▸ **What you are asked to do**:
Transcribe the lines of the records starting with the one that has "frequency Hin _ _ _ _" in it and ending with the last, and transcribe nothing else.

▸ **Data in this exercise**:
##############################

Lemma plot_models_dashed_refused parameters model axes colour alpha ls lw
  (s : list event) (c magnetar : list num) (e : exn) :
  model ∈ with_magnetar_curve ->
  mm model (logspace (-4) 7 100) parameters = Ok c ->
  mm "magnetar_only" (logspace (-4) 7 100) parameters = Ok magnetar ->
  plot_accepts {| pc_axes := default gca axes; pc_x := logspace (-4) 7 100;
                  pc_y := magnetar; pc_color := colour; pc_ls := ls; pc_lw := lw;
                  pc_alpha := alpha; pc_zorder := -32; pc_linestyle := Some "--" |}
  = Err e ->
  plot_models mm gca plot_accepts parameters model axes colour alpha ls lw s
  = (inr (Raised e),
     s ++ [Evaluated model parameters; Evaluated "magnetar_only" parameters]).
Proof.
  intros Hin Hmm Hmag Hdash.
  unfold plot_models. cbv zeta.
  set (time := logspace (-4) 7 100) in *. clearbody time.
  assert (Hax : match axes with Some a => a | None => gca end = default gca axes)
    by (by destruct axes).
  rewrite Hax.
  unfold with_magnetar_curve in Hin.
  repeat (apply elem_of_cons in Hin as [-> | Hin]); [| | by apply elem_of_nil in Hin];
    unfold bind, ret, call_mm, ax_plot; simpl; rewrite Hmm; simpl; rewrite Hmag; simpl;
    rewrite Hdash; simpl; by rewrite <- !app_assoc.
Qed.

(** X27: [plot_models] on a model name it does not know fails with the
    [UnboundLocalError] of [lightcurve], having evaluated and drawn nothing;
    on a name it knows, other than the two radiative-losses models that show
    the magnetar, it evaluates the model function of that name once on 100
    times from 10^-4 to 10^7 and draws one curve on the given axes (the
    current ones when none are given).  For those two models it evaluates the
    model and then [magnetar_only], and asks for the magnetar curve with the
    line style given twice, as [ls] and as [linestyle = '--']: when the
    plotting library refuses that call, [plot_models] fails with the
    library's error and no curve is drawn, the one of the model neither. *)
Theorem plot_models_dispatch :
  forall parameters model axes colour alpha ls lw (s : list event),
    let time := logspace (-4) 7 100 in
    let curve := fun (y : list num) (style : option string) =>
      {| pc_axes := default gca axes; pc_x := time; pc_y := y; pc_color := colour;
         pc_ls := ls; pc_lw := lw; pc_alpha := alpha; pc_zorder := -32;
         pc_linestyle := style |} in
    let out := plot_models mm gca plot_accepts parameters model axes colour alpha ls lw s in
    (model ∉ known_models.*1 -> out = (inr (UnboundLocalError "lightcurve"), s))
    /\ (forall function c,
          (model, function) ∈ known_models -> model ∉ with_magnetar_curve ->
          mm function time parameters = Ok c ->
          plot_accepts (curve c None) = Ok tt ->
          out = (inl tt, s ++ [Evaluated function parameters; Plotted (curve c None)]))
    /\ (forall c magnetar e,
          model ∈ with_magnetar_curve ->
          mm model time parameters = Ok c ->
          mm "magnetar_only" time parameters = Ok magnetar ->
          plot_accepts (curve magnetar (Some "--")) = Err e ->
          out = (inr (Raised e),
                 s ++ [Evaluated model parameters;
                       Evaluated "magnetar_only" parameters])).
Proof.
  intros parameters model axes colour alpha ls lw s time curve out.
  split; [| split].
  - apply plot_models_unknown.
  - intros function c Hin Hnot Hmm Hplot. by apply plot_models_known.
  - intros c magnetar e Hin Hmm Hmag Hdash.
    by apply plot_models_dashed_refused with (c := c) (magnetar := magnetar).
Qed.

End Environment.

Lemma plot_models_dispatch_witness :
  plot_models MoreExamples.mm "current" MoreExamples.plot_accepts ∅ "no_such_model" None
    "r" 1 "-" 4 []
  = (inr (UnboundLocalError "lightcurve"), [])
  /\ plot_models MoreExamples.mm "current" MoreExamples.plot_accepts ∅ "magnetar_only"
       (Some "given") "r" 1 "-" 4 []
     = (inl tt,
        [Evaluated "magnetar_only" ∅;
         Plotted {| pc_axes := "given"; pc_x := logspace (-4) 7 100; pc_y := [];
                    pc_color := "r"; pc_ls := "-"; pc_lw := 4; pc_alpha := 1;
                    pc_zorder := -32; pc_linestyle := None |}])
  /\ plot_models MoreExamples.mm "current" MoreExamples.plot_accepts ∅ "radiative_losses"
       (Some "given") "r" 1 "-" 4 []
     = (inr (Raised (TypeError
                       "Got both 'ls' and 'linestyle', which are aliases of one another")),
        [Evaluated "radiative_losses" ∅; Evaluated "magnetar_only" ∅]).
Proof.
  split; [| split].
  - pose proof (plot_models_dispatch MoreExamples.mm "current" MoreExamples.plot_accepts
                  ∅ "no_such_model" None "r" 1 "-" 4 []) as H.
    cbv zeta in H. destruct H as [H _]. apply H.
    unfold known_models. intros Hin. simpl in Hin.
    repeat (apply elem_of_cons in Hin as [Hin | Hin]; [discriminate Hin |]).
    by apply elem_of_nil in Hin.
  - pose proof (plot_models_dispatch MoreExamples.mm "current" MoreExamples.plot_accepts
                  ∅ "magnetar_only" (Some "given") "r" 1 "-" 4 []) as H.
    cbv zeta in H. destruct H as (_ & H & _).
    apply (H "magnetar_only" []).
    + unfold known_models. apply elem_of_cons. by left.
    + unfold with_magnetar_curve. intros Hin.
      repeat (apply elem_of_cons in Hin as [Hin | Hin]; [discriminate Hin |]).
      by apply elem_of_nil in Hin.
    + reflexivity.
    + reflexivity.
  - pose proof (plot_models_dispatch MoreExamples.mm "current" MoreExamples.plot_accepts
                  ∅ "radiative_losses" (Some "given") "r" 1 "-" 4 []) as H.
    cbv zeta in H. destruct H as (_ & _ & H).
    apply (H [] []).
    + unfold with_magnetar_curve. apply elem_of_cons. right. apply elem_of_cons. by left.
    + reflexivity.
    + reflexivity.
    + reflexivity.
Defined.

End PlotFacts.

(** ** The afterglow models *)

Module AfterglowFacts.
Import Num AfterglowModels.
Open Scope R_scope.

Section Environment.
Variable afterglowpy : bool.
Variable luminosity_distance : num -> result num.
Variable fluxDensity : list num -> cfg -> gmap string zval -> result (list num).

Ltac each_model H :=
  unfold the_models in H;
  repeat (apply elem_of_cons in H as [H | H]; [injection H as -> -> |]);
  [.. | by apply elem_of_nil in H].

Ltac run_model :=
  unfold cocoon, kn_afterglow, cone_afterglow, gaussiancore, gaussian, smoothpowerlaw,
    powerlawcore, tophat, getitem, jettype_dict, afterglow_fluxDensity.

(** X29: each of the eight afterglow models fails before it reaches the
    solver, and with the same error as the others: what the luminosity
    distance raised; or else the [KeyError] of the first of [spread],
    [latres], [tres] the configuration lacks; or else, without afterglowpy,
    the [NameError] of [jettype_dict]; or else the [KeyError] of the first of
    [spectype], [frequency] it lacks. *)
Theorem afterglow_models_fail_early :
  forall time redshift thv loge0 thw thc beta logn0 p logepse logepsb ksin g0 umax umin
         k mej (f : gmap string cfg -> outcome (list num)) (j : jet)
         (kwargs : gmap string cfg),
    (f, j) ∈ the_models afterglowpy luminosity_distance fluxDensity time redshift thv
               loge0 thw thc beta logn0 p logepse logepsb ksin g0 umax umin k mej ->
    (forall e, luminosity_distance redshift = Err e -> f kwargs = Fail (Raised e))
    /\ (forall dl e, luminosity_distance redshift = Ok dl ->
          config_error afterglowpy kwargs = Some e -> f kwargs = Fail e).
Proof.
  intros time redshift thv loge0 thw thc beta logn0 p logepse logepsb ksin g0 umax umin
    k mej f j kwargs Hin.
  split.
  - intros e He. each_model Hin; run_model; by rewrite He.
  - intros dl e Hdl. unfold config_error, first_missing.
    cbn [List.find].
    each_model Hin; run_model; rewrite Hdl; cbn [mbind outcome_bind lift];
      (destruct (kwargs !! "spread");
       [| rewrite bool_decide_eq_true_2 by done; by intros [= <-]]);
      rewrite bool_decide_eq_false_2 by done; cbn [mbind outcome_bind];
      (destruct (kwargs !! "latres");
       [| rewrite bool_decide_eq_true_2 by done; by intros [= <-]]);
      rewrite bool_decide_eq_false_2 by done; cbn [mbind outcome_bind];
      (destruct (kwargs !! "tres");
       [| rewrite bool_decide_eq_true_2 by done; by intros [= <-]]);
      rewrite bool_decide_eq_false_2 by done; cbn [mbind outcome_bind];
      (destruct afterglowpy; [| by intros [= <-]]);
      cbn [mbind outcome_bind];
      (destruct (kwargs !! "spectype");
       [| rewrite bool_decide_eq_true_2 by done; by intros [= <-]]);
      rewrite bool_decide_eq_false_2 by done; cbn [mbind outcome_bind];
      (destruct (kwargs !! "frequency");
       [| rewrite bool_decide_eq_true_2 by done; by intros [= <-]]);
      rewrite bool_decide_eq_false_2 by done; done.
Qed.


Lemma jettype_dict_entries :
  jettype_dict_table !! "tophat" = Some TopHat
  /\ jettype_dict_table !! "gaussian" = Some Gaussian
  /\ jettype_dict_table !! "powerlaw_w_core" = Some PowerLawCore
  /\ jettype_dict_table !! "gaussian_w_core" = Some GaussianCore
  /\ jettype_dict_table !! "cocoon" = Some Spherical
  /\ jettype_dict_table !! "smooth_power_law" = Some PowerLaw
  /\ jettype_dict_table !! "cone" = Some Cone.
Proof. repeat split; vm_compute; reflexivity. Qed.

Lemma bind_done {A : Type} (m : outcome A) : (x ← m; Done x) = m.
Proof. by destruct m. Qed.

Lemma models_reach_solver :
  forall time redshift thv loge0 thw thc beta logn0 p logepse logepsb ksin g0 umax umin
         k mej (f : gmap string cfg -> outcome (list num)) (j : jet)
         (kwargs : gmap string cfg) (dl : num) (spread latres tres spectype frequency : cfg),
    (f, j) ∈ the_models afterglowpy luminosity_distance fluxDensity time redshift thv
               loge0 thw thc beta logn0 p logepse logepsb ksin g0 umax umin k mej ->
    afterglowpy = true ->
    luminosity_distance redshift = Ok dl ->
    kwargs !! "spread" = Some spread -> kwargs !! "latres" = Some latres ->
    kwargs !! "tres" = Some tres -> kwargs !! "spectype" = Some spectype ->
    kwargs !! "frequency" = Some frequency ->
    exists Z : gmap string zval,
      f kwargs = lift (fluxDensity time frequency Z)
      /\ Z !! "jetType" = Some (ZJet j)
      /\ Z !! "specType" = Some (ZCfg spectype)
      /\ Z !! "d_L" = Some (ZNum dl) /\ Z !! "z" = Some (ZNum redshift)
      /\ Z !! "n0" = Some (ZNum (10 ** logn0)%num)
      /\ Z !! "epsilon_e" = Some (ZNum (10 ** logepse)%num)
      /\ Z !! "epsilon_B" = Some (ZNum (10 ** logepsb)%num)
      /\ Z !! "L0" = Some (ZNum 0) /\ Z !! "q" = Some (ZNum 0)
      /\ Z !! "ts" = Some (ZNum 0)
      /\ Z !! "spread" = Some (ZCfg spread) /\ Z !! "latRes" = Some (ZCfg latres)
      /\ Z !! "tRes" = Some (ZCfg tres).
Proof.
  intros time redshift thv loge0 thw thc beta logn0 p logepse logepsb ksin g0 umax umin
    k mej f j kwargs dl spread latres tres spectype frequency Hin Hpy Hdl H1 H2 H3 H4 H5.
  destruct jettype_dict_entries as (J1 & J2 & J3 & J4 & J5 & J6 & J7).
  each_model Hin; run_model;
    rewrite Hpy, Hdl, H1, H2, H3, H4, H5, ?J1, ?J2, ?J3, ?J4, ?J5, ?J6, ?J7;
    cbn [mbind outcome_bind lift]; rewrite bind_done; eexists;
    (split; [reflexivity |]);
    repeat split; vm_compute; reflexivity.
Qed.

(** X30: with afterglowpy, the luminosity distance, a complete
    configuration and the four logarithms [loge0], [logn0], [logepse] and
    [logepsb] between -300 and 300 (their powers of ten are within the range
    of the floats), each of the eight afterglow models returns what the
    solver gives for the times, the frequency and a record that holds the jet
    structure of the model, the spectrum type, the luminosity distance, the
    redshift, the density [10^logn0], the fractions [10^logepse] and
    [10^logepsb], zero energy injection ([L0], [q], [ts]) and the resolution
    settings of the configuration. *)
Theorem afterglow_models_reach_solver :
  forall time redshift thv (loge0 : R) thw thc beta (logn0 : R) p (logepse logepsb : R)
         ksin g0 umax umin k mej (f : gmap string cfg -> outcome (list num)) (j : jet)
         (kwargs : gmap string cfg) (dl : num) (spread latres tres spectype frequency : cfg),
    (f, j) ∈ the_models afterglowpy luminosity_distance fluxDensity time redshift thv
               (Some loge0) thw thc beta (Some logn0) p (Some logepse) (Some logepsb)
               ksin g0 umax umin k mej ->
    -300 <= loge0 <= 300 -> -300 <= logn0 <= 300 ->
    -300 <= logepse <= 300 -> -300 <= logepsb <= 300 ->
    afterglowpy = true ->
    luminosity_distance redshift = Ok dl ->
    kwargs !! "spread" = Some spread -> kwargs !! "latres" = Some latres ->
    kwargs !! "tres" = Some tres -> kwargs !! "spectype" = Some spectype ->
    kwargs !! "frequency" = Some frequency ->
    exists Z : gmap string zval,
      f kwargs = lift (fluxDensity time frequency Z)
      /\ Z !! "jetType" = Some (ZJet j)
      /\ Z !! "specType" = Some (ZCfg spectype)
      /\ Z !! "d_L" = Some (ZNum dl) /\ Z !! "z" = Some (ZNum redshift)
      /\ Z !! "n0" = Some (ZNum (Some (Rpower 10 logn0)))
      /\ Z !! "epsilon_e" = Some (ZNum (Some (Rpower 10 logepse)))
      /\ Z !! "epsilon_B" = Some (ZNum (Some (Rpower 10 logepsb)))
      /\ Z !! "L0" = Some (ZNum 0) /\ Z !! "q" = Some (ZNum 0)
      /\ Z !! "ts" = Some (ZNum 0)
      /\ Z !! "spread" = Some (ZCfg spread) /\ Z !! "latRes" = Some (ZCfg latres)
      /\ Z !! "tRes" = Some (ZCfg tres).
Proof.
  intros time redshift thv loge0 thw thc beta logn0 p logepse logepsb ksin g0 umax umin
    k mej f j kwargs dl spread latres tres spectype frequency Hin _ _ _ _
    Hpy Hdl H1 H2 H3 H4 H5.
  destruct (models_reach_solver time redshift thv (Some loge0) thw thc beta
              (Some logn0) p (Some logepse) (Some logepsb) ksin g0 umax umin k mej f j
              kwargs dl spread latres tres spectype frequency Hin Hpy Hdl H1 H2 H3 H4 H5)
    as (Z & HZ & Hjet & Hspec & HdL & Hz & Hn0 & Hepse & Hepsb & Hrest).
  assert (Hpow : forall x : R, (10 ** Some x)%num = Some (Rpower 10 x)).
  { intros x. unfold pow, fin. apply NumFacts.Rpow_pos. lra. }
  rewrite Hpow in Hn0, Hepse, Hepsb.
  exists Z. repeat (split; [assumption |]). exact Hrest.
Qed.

##############################

▸ **Response to this exercise**:
    k mej f j kwargs dl spread latres tres spectype frequency Hin _ _ _ _
    Hpy Hdl H1 H2 H3 H4 H5.
  destruct (models_reach_solver time redshift thv (Some loge0) thw thc beta
              (Some logn0) p (Some logepse) (Some logepsb) ksin g0 umax umin k mej f j
              kwargs dl spread latres tres spectype frequency Hin Hpy Hdl H1 H2 H3 H4 H5)
    as (Z & HZ & Hjet & Hspec & HdL & Hz & Hn0 & Hepse & Hepsb & Hrest).
  assert (Hpow : forall x : R, (10 ** Some x)%num = Some (Rpower 10 x)).
  { intros x. unfold pow, fin. apply NumFacts.Rpow_pos. lra. }
  rewrite Hpow in Hn0, Hepse, Hepsb.
  exists Z. repeat (split; [assumption |]). exact Hrest.
Qed.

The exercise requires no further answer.